**Exercise details**
Please output exactly the part of the records below that opens with the line containing "eapply (run_step _ _ _ two_ops" and closes with the line containing "forall now o, exists", both lines included, and nothing else.

--------------------

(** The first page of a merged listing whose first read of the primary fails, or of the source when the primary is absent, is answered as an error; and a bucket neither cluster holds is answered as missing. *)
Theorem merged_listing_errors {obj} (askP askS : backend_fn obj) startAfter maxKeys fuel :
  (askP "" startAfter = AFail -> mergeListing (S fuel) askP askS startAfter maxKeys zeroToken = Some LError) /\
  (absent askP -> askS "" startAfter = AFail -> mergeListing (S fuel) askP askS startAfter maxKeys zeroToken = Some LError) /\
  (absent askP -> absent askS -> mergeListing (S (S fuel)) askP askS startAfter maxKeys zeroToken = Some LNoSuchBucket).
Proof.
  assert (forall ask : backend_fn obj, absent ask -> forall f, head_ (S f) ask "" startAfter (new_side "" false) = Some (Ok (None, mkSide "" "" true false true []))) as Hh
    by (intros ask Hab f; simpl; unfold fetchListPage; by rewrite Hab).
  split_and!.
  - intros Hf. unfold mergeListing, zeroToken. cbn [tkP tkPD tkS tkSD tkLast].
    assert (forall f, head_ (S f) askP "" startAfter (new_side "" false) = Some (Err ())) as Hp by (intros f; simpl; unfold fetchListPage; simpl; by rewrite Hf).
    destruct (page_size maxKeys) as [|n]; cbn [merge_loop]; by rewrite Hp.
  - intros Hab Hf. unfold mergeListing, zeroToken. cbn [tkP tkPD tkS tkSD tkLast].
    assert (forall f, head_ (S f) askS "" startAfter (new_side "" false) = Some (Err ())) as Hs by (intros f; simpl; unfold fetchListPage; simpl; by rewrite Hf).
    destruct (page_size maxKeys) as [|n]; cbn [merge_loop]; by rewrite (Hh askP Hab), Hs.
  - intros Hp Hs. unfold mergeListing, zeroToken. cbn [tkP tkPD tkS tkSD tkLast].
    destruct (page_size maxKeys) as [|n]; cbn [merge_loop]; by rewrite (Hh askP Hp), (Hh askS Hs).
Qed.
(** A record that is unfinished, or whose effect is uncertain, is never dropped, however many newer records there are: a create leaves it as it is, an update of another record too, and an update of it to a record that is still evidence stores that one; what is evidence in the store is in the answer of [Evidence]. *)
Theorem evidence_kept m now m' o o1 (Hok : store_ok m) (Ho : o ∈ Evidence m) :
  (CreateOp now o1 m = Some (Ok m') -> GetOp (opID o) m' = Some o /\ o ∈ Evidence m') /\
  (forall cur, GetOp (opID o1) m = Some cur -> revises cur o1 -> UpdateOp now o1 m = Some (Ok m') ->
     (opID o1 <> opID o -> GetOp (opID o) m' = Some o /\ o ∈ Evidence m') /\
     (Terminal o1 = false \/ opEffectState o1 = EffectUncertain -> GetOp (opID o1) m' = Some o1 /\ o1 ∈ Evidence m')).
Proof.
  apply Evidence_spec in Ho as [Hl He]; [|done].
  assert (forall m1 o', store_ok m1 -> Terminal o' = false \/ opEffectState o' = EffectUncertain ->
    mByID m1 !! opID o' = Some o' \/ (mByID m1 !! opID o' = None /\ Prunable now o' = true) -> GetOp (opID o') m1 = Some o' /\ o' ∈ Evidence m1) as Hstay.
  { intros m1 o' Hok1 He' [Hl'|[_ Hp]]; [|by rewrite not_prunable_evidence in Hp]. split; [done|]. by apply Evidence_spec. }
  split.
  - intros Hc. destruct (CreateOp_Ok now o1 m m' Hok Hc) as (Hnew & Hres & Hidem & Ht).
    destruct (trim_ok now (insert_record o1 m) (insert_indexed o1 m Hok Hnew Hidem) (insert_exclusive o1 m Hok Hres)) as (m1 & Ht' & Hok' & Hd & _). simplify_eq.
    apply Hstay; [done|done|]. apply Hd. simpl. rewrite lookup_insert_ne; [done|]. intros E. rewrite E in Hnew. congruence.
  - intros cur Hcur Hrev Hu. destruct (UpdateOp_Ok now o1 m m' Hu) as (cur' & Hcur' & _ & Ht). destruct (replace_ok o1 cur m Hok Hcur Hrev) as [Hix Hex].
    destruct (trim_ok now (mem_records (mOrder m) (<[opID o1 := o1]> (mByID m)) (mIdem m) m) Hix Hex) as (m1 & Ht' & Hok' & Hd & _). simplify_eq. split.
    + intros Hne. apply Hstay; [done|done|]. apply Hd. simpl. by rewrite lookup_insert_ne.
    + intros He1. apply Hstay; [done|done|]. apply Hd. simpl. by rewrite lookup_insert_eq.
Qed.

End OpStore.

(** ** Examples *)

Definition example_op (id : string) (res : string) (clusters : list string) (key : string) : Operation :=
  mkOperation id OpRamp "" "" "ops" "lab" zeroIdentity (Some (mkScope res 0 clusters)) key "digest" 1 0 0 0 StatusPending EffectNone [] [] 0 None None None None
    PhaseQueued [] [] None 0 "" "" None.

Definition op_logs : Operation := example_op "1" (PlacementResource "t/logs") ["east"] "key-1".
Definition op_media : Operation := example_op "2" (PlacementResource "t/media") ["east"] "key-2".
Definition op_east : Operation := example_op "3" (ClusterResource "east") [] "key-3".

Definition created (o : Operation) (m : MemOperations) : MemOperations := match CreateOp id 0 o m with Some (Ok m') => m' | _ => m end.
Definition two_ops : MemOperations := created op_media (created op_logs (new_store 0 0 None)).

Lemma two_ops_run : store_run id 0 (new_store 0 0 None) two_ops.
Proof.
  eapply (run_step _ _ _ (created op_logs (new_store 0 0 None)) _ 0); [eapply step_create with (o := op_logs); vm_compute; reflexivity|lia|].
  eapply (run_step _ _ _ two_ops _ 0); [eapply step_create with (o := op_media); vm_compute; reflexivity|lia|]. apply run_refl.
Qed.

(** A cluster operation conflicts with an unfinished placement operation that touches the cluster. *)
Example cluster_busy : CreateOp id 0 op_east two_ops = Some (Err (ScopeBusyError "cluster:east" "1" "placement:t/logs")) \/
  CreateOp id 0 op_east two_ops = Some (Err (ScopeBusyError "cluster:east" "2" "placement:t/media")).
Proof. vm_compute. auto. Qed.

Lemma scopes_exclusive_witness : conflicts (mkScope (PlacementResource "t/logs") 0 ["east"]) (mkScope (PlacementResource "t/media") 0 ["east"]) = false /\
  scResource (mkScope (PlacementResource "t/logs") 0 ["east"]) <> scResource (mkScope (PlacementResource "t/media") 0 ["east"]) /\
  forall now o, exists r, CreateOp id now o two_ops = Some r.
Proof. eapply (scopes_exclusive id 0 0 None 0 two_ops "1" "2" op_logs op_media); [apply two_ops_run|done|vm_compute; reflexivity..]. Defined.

--------------------

**Answer to this exercise**
  eapply (run_step _ _ _ two_ops _ 0); [eapply step_create with (o := op_media); vm_compute; reflexivity|lia|]. apply run_refl.
Qed.

(** A cluster operation conflicts with an unfinished placement operation that touches the cluster. *)
Example cluster_busy : CreateOp id 0 op_east two_ops = Some (Err (ScopeBusyError "cluster:east" "1" "placement:t/logs")) \/
  CreateOp id 0 op_east two_ops = Some (Err (ScopeBusyError "cluster:east" "2" "placement:t/media")).
Proof. vm_compute. auto. Qed.

Lemma scopes_exclusive_witness : conflicts (mkScope (PlacementResource "t/logs") 0 ["east"]) (mkScope (PlacementResource "t/media") 0 ["east"]) = false /\
  scResource (mkScope (PlacementResource "t/logs") 0 ["east"]) <> scResource (mkScope (PlacementResource "t/media") 0 ["east"]) /\
  forall now o, exists r, CreateOp id now o two_ops = Some r.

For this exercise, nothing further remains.